20 ottobre 2018
Aggiornato 21:37

Roma, i rom sgomberati dal Camping River occupano un hotel

Il blitz nella notte. In cinquanta si sono introdotti nell'hotel Point usato fino a poco tempo fa come centro di accoglienza dalla Croce Rossa
Lo sgombero del Camping River del 26 luglio. Roma
Lo sgombero del Camping River del 26 luglio. Roma (ANSA/MASSIMO PERCOSSI)

ROMA - I rom dell'ex Camping River, dal quale sono stati sgomberati pochi giorni fa, ieri in tarda serata hanno occupato un ex hotel sulla via Flaminia, già utilizzato in passato come centro di accoglienza e ora 'abbandonato'. Una cinquantina di persone hanno così, nella notte, lasciato l'accampamento che si era creato nel cuore della zona di Prima Porta e si sono spostate all'Hotel Point, in via Flaminia 988, occupando l'hotel che sorge nella zona industriale di Grottarossa. Un vero e proprio blitz nella struttura ricettiva che per tre anni è stato gestito dalla Croce Rossa. Un centro che aveva suscitato, in passato, le proteste di Fratelli d'Italia che nel 2015 aveva esposto un duro striscione su un cavalcavia di via Flaminia: «Profughi in hotel, romani sotto i ponti».

Lo sgombero del Camping River
Lo scorso 26 luglio
gli agenti della polizia di Roma Capitale hanno sgomberato le famiglie rom che da anni vivevano nel Camping River, tra gli applausi del ministro dell'Interno Matteo Salvini: «Legalità, ordine e rispetto prima di tutto!». Uno sgombero che era stato contestato dalla Corte europea per i Diritti dell'uomo che fermò lo sgombero previsto per il giorno prima. Poi l'incontro tra la sindaca e il leader della Lega, che ha chiesto al Comune «di proseguire sulla via tracciata. Ho messo a disposizione la forza pubblica per garantire il rispetto della legge. Questo è e questo sarà. Il Comune ha risposto in ogni virgola alle risposte della Corte Europea. Mi sembra che tutto procederà da programma».

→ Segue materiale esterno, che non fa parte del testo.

(** Every entry is processed to the end: nothing escapes [processFile] or
    the handler of [processDirectory]. *)
Lemma processEntry_total (e : Dirent) :
  ∀ cur s, ∃ s', processEntry cur e s = (Ok tt, s') ∧ steps s s'.
Proof.
  induction e as [n|n|n message|n entries IH] using Dirent_tree_ind; intros cur s.
  - rewrite processEntry_file.
    destruct (processFile_run (path_join cur n) s) as (b & evs & fs & Hrun & _).
    erewrite bind_Ok by exact Hrun.
    destruct b; eexists; (split; [reflexivity|]); split; try done; by exists evs.
  - exists s. split; [reflexivity | apply steps_refl].
  - rewrite processEntry_dir. destruct (descends n).
    + rewrite processDirectory_unreadable. eexists; split; [reflexivity|].
      split; [done|]. by eexists.
    + exists s. split; [reflexivity | apply steps_refl].
  - rewrite processEntry_dir. destruct (descends n).
    + destruct (forM_total (path_join cur n) entries IH
                  (log_events s [EvReaddir (path_join cur n)])) as (s' & Hs' & Hst).
      exists s'. split; [by apply processDirectory_listing|].
      eapply steps_trans; [apply steps_log | exact Hst].
    + exists s. split; [reflexivity | apply steps_refl].
Qed.

Lemma entries_total (cur : string) (entries : list Dirent) (s : State) :
  ∃ s', forM_ (processEntry cur) entries s = (Ok tt, s') ∧ steps s s'.
Proof.
  apply forM_total, Forall_forall. intros e _. apply processEntry_total.
Qed.

(** A directory that is entered: [readdir] on it is the first new event. *)
Lemma processDirectory_total (cur : string) (listing : completion (list Dirent))
    (s : State) :
  ∃ s' (evs : list Event), processDirectory cur listing s = (Ok tt, s')
            ∧ fails s' = fails s
            ∧ trace s' = trace s ++ EvReaddir cur :: evs.
Proof.
  destruct listing as [entries|message].
  - destruct (entries_total cur entries (log_events s [EvReaddir cur]))
      as (s' & Hs' & Hf & evs & Hevs).
    exists s', evs. split; [by apply processDirectory_listing|].
    split; [done|]. rewrite Hevs. simpl. by rewrite <- app_assoc.
  - rewrite processDirectory_unreadable. eexists _, _.
    split; [reflexivity|]. split; reflexivity.
Qed.
(** * The metric extraction and normalisation engine of the benchmark collector

    A shallow embedding of [BenchRepo] from [src/da/rms/git/git.py] and the
    properties of its record pipeline: type casting, derived-metric
    evaluation, pattern filters, per-file record building, the watermark,
    axis-combination pruning and the accumulation operator. *)

From Stdlib Require Import QArith Qcanon Ascii.
From stdpp Require Import gmap strings list pretty numbers sorting.

Open Scope string_scope.

(** ** Python exceptions and the error monad *)

Inductive exn :=
  | SyntaxError
  | KeyError
  | TypeError
  | ValueError
  | IndexError
  | AttributeError
  | ZeroDivisionError
  | ParserError
  | ReError
  | UnsafeEval.   (* [raise Exception("UnsafeEval")]: a bare [Exception] *)

Inductive result (A : Type) :=
  | Ok (a : A)
  | Raise (e : exn).
Arguments Ok {A} a.
Arguments Raise {A} e.

#[global] Instance exn_eq_dec : EqDecision exn.
Proof. solve_decision. Defined.

Definition rbind {A C} (m : result A) (f : A -> result C) : result C :=
  match m with
  | Ok a => f a
  | Raise e => Raise e
  end.

Declare Scope result_scope.
Delimit Scope result_scope with result.
Notation "x ← y ; z" := (rbind y (fun x => z))
  (at level 20, y at level 100, z at level 200, only parsing) : result_scope.
Notation "' x ← y ; z" := (rbind y (fun x => z))
  (at level 20, x pattern, y at level 100, z at level 200, only parsing) : result_scope.
Open Scope result_scope.

(** [try: m except e: h] *)
Definition try_except {A} (m : result A) (e : exn) (h : result A) : result A :=
  match m with
  | Ok a => Ok a
  | Raise e' => if decide (e' = e) then h else Raise e'
  end.

(** [try: m except (e1, e2): h] *)
Definition try_except2 {A} (m : result A) (e1 e2 : exn) (h : result A) : result A :=
  match m with
  | Ok a => Ok a
  | Raise e' => if decide (e' = e1) then h else if decide (e' = e2) then h else Raise e'
  end.

Definition is_ok {A} (m : result A) : bool :=
  match m with Ok _ => true | Raise _ => false end.

(** Monadic loops over a Python list. *)
Fixpoint mapM {A C} (f : A -> result C) (l : list A) : result (list C) :=
  match l with
  | [] => Ok []
  | x :: r => y ← f x; ys ← mapM f r; Ok (y :: ys)
  end.

Fixpoint foldM {A S} (f : S -> A -> result S) (s : S) (l : list A) : result S :=
  match l with
  | [] => Ok s
  | x :: r => s' ← f s x; foldM f s' r
  end.

(** ** Python scalars

    A float is represented by the rational it denotes (comparisons between
    [int], [bool] and [float] are exact in Python); [nan] and the infinities
    are left out.  Float arithmetic itself is a builtin (see [builtins]). *)

Inductive pyval :=
  | VNone
  | VBool (b : bool)
  | VInt (z : Z)
  | VFloat (q : Qc)
  | VStr (s : string).

#[global] Instance pyval_eq_dec : EqDecision pyval.
Proof. solve_decision. Defined.

Definition num_of (v : pyval) : option Qc :=
  match v with
  | VBool b => Some (Qc_of_Z (if b then 1 else 0))
  | VInt z => Some (Qc_of_Z z)
  | VFloat q => Some q
  | VNone | VStr _ => None
  end.

(** [a == b] *)
Definition py_eqb (a b : pyval) : bool :=
  match num_of a, num_of b with
  | Some x, Some y => bool_decide (x = y)
  | None, None =>
      match a, b with
      | VNone, VNone => true
      | VStr s, VStr t => bool_decide (s = t)
      | _, _ => false
      end
  | _, _ => false
  end.

(** [a < b]; ordering [None] or a string against a number is a [TypeError]. *)
Definition py_lt (a b : pyval) : result bool :=
  match num_of a, num_of b with
  | Some x, Some y => Ok (bool_decide (x < y)%Qc)
  | None, None =>
      match a, b with
      | VStr s, VStr t => Ok (String.ltb s t)
      | _, _ => Raise TypeError
      end
  | _, _ => Raise TypeError
  end.

(** [bool(v)] *)
Definition py_truthy (v : pyval) : bool :=
  match v with
  | VNone => false
  | VBool b => b
  | VInt z => negb (z =? 0)%Z
  | VFloat q => negb (bool_decide (q = 0%Qc))
  | VStr s => negb (bool_decide (s = ""))
  end.

(** ** Strings

    A character of a string is a code point below 256: the strings of the
    model are the Python strings of the Latin-1 range.  On that range the
    white space, the digits and the case mapping below are those of Python's
    [str]: [chr(n).isspace()], [chr(n).isdigit()] and [chr(n).lower()]. *)

(** [c in s] for a character [c] *)
Fixpoint in_string (c : ascii) (s : string) : bool :=
  match s with
  | EmptyString => false
  | String d r => bool_decide (c = d) || in_string c r
  end.
Fixpoint forest_ind_node (n : node) : forall f, Q f -> Q (n :: f) :=
  match n with
  | Text s => fun f H => Htext s H
  | Elem e ks =>
      fun f H =>
        Helem e
          ((fix go (l : list node) : Q l :=
              match l with
              | [] => Hnil
              | k :: l' => forest_ind_node k (go l')
              end) ks)
          H
  end.

Fixpoint forest_ind (f : list node) : Q f :=
  match f with
  | [] => Hnil
  | k :: f' => forest_ind_node k (forest_ind f')
  end.

End ForestInd.

(* ===================================================================== *)
(** ** Strings *)
(* ===================================================================== *)

Ltac reassoc :=
  repeat (rewrite <- app_assoc || rewrite <- app_comm_cons); try reflexivity.

Lemma str_eqb_eq (a b : jsstring) : str_eqb a b = true <-> a = b.
Proof.
  revert b; induction a as [|x a IH]; intros [|y b]; simpl; split;
    try congruence; try discriminate; auto.
  - rewrite andb_true_iff, N.eqb_eq, IH. intros [-> ->]; reflexivity.
  - intros H; injection H as -> ->. now rewrite N.eqb_refl, (proj2 (IH b) eq_refl).
Qed.

Lemma str_eqb_refl (a : jsstring) : str_eqb a a = true.
Proof. now apply str_eqb_eq. Qed.

Lemma str_mem_In (s : jsstring) (l : list jsstring) :
  str_mem s l = true <-> In s l.
Proof.
  unfold str_mem. rewrite existsb_exists. split.
  - intros [x [Hin Heq]]. apply str_eqb_eq in Heq. now subst.
  - intros Hin. exists s. split; [assumption | apply str_eqb_refl].
Qed.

L'occupazione dell'hotel Point
I rom sgomberati e che non avevano accettato le offerte alloggiative del comune di Roma hanno così dato vita a una tendopoli nella zona di Prima Porta. Per giorni sono rimasti lì. Fino a ieri sera, quando in cinquanta hanno occupato l'Hotel Point, in via Flaminia 988. «Abbiamo deciso di occupare questo albergo vuoto» hanno spiegato a RomaToday «per dare almeno un tetto ai nostri figli. Dopo sei giorni che dormiamo in strada, senza nessuna alternativa, ci è sembrata l'unica soluzione possibile».